Appendix. Supplementary data
Video-clip 1 Guidewire in pancreatic duct to aid in cannulation of the bile duct. This technique is often successful for difficult biliary cannulation, thus reducing the need for precut techniques. This patient had previously failed cannulation of the bile duct at an outside facility. During the current ERCP, few attempts at biliary cannulation resulted in pancreatic cannulation; a 0.025 guidewire was placed to the tail of the pancreatic duct, a 3.9 French-tipped papillotome was passed beside the wire and used to cannulate the common bile duct.
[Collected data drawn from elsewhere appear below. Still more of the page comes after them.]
(** Over one no-face frame the count of ALERT_ESCALATED events grows
    exactly when [guard_escalated] flips from false to true. *)
Lemma no_face_frame_step w :
  guard_mode (self w) = true ->
  (0 <= escalation_seconds (self w))%Q ->
  monotone_clock env ->
  escalation_holds env w ->
  let w' := process_frame env None w in
  escalation_holds env w'
  /\ (guard_escalated (self w) = true -> guard_escalated (self w') = true)
  /\ (count_event "ALERT_ESCALATED" (calls w') + Nat.b2n (guard_escalated (self w))
      = count_event "ALERT_ESCALATED" (calls w)
        + Nat.b2n (guard_escalated (self w')))%nat.
Proof.
  intros Hg HE Hmono HJ. cbv zeta.
  set (T := no_face_timeout_seconds (self w)) in *.
  set (E := escalation_seconds (self w)) in *.
  assert (HTE : (T <= T + E)%Q).
  { rewrite <- (Qplus_0_r T) at 1. apply Qplus_le_r. exact HE. }
  destruct (Qlt_le_dec (seconds_since_face env w) (T + E)) as [Hlow | Hhigh].
  - (* not past the escalation window: the flag was not set *)
    assert (Hge : guard_escalated (self w) = false).
    { destruct (guard_escalated (self w)) eqn:G; [|reflexivity].
      exfalso. apply (Qlt_not_le _ _ Hlow). apply HJ. exact G. }
    destruct (Qlt_le_dec (seconds_since_face env w) T) as [Hq | Ha].
    + destruct (no_face_frame_quiet w Hg Hq) as (_ & _ & Hge' & _ & Hc & _).
      rewrite Hge', Hc, Hge.
      split; [intros G; congruence | split; [congruence | reflexivity]].
    + destruct (no_face_frame_not_escalated w Hg Hlow Ha) as [Hge' Hc].
      rewrite Hge', Hc, Hge.
      split; [intros G; congruence | split; [congruence | reflexivity]].
  - assert (Ha : (T <= seconds_since_face env w)%Q)
      by (eapply Qle_trans; eassumption).
    destruct (no_face_frame_escalated w Hg Ha Hhigh) as [Hge' Hc].
    rewrite Hge', Hc. repeat split.
    + intros _. cbn [process_frame].
      destruct (handle_no_face_config env w) as (Hcfg & Hlf & _).
      destruct (config_eq _ _ Hcfg)
        as (_ & _ & _ & _ & _ & _ & _ & _ & _ & _ & Ht & Hs).
      unfold seconds_since_face in *. rewrite Ht, Hs, Hlf.
      eapply Qle_trans; [exact Hhigh|].
      apply Qplus_le_l. apply Hmono. apply handle_no_face_ticks.
    + destruct (guard_escalated (self w)); cbn; lia.
Qed.

(** A run of no-face frames: the same, from the first frame to the last. *)
Lemma no_face_frames_run n : forall w,
  guard_mode (self w) = true ->
  (0 <= escalation_seconds (self w))%Q ->
  monotone_clock env ->
  escalation_holds env w ->
  let w' := process_frames env (repeat None n) w in
  (guard_escalated (self w) = true -> guard_escalated (self w') = true)
  /\ (count_event "ALERT_ESCALATED" (calls w') + Nat.b2n (guard_escalated (self w))
      = count_event "ALERT_ESCALATED" (calls w)
        + Nat.b2n (guard_escalated (self w')))%nat.
Proof.
  induction n as [|n IH]; intros w Hg HE Hmono HJ; cbv zeta.
  - cbn. split; [tauto | lia].
  - cbn [repeat process_frames].
    destruct (no_face_frame_step w Hg HE Hmono HJ) as (HJ' & Hkeep & Hc).
    destruct (handle_no_face_config env w) as (Hcfg & _).
    destruct (config_eq _ _ Hcfg)
      as (_ & _ & _ & _ & _ & _ & Hg' & _ & _ & _ & _ & Hs).
    cbn [process_frame] in *.
    destruct (IH (_handle_no_face env w)) as [Hkeep' Hc'];
      [congruence | rewrite Hs; exact HE | exact Hmono | exact HJ' |].
    cbv zeta in *. split; [tauto | lia].
Qed.

End GuardTimeline.

(** C5. In guard mode with a timeout of 10 s and an escalation window of
    60 s, on a clock that does not run backwards, a no-face frame
    - read less than 10 s after the last face raises no alert: no label, the
      audio alert is off, no NO_FACE_ALERT or ALERT_ESCALATED event, no tone;
    - read 10 s or more after it raises the alert: label, audio alert on, one
      NO_FACE_ALERT event;
    - read less than 70 s after it does not escalate;
    - read 70 s or more after it leaves [guard_escalated] true and emits
      ALERT_ESCALATED only if the flag was false;
    and over any run of no-face frames ALERT_ESCALATED is emitted once when
    the flag ends up set and never otherwise: after the frame that
    escalates, no later frame of the absence emits it again. *)
Theorem guard_timeline env w :
  guard_mode (self w) = true ->
  (no_face_timeout_seconds (self w) == 10)%Q ->
  (escalation_seconds (self w) == 60)%Q ->
  monotone_clock env ->
  let ssf := seconds_since_face env w in
  let w' := process_frame env None w in
  ((ssf < 10)%Q ->
     screen w' = screen w
     /\ alert_active (self w') = false
     /\ guard_escalated (self w') = false
     /\ count_event "NO_FACE_ALERT" (calls w') = count_event "NO_FACE_ALERT" (calls w)
     /\ count_event "ALERT_ESCALATED" (calls w') = count_event "ALERT_ESCALATED" (calls w)
     /\ count_play (calls w') = count_play (calls w))
  /\ ((10 <= ssf)%Q ->
     screen w' = screen w ++ [no_face_label]
     /\ alert_active (self w') = true
     /\ count_event "NO_FACE_ALERT" (calls w')
        = S (count_event "NO_FACE_ALERT" (calls w)))
  /\ ((10 <= ssf)%Q -> (ssf < 70)%Q ->
     guard_escalated (self w') = guard_escalated (self w)
     /\ count_event "ALERT_ESCALATED" (calls w')
        = count_event "ALERT_ESCALATED" (calls w))
  /\ ((70 <= ssf)%Q ->
     guard_escalated (self w') = true
     /\ count_event "ALERT_ESCALATED" (calls w')
        = (count_event "ALERT_ESCALATED" (calls w)
           + (if guard_escalated (self w) then 0 else 1))%nat)
  /\ (guard_escalated (self w) = false -> forall n,
     let wn := process_frames env (repeat None n) w in
     count_event "ALERT_ESCALATED" (calls wn)
     = (count_event "ALERT_ESCALATED" (calls w)
        + Nat.b2n (guard_escalated (self wn)))%nat)
  /\ ((70 <= ssf)%Q -> guard_escalated (self w) = false -> forall n,
     let wn := process_frames env (repeat None (S n)) w in
     guard_escalated (self wn) = true
     /\ count_event "ALERT_ESCALATED" (calls wn)
        = S (count_event "ALERT_ESCALATED" (calls w))).
Proof.
  intros Hg HT HE Hmono. cbv zeta.
  assert (HE0 : (0 <= escalation_seconds (self w))%Q) by (rewrite HE; discriminate).
  assert (H70 : (no_face_timeout_seconds (self w) + escalation_seconds (self w) == 70)%Q)
    by (rewrite HT, HE; reflexivity).
  split; [|split; [|split; [|split; [|split]]]].
  - intros Hlt. apply (no_face_frame_quiet env w Hg). rewrite HT. exact Hlt.
  - intros Hle. apply (no_face_frame_alert env w Hg). rewrite HT. exact Hle.
  - intros Hle Hlt. apply (no_face_frame_not_escalated env w Hg).
    + rewrite H70. exact Hlt.
    + rewrite HT. exact Hle.
  - intros Hle. apply (no_face_frame_escalated env w Hg).
    + rewrite HT. eapply Qle_trans; [|exact Hle]. discriminate.
    + rewrite H70. exact Hle.
  - intros Hge n.
    destruct (no_face_frames_run env n w Hg HE0 Hmono) as [_ Hc].
    + intros G. congruence.
    + cbv zeta in *. rewrite Hge in Hc. cbn in Hc. lia.
  - intros Hle Hge n. cbn [repeat process_frames].
    assert (Ha : (no_face_timeout_seconds (self w) <= seconds_since_face env w)%Q).
    { rewrite HT. eapply Qle_trans; [|exact Hle]. discriminate. }
    assert (Hh : (no_face_timeout_seconds (self w) + escalation_seconds (self w)
                  <= seconds_since_face env w)%Q) by (rewrite H70; exact Hle).
    destruct (no_face_frame_escalated env w Hg Ha Hh) as [Hge1 Hc1].
    destruct (no_face_frame_step env w Hg HE0 Hmono) as (HJ1 & _ & _).
    { intros G. congruence. }
    destruct (handle_no_face_config env w) as (Hcfg & _).
    destruct (config_eq _ _ Hcfg)
      as (_ & _ & _ & _ & _ & _ & Hg' & _ & _ & _ & _ & Hs).
    cbn [process_frame] in *.
    destruct (no_face_frames_run env n (_handle_no_face env w)) as [Hkeep Hc];
      [congruence | rewrite Hs; exact HE0 | exact Hmono | exact HJ1 |].
    cbv zeta in *. rewrite Hge in Hc1. specialize (Hkeep Hge1).
    rewrite Hkeep, Hge1 in Hc. split; [exact Hkeep | cbn in Hc; lia].
Qed.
A 4 French 2-cm pancreatic stent was placed after the procedure to reduce the risk of post-ERCP pancreatitis.
Appendix. Supplementary data
Video-clip 2 Needle-knife papillotomy in patient with stone impacted in the papillary orifice. This is the easiest and safest setting in which to perform needle-knife precut. The stone delivers itself and biliary drainage is readily achieved.
Appendix. Supplementary data
Video-clip 3 Needle-knife precut for biliary access after placement of pancreatic stent, in patient with clear papillary landmarks. This patient had previously failed cannulation of the bile duct at an outside facility. During the current ERCP, the few initial attempts at biliary cannulation resulted in pancreatic cannulation of a generous diameter in the pancreatic duct; the guidewire was placed to the tail of the pancreatic duct and a 5 F 3-cm soft pancreatic stent was placed. A needle-knife was used to unroof the bile duct in the 10 o'clock direction.
Appendix. Supplementary data
Video-clip 4 Needle-knife precut for biliary access in patient with sphincter of Oddi dysfunction and small papilla. This patient had abnormal pancreatic sphincter manometry. The Bile duct was not accessed after a brief attempt. A 4 French 2-cm pancreatic stent was placed, and a needle-knife was used to unroof the papilla. A 5-4-3 catheter was used to cannulate the bile duct in the 10 o'clock direction over the pancreatic stent. Subsequent biliary and pancreatic sphincterotomies were completed. A pancreatic stent is highly recommended to reduce the risk of post-ERCP pancreatitis in this type of patient.
Appendix. Supplementary data
Video-clip 5 Use of a rotatable wire-guided papillotome to cannulate the bile duct in a patient with Billroth II gastrectomy and malignant obstructive jaundice. Fluoroscopy shows the upside-down access up the afferent limb. The papillotome is rotated toward the 5 o'clock position by dialing the handle counter-clockwise and moving the papillotome back and forth. The bile duct is cannulated, the guidewire passed, and a sphincterotomy performed toward the 5 o'clock direction. A cholangiogram shows a malignant biliary stricture; thus, a subsequent biliary stent is placed.
Appendix. Supplementary data
Video-clip 6 Minor papilla cannulation using a 0.020-inch glidewire in a patient with pancreas divisum and acute recurrent pancreatitis. The presence of pancreas divisum has already been established by secretin MRCP and endoscopic ultrasound. Initial deep minor papilla cannulation is performed at first touch with the intention of therapy. A 0.020-inch straight glidewire is loaded into a 5F-4F-3F tip cannula with side-arm adaptor and contrast is pre-flushed to allow injection around the wire. After the initial cannulation with the wire in the long endoscope position, fluoroscopy shows the tip of the wire entering the dorsal duct. Contrast injection without removing the wire shows the course of the dorsal duct. After deep passage of a 5-4-3 cannula over the glidewire, the wire is exchanged for a more stable 0.018“ nitinol-tipped wire for wire-guided minor papillotomy and placement of a 3 French 8-10cm stent.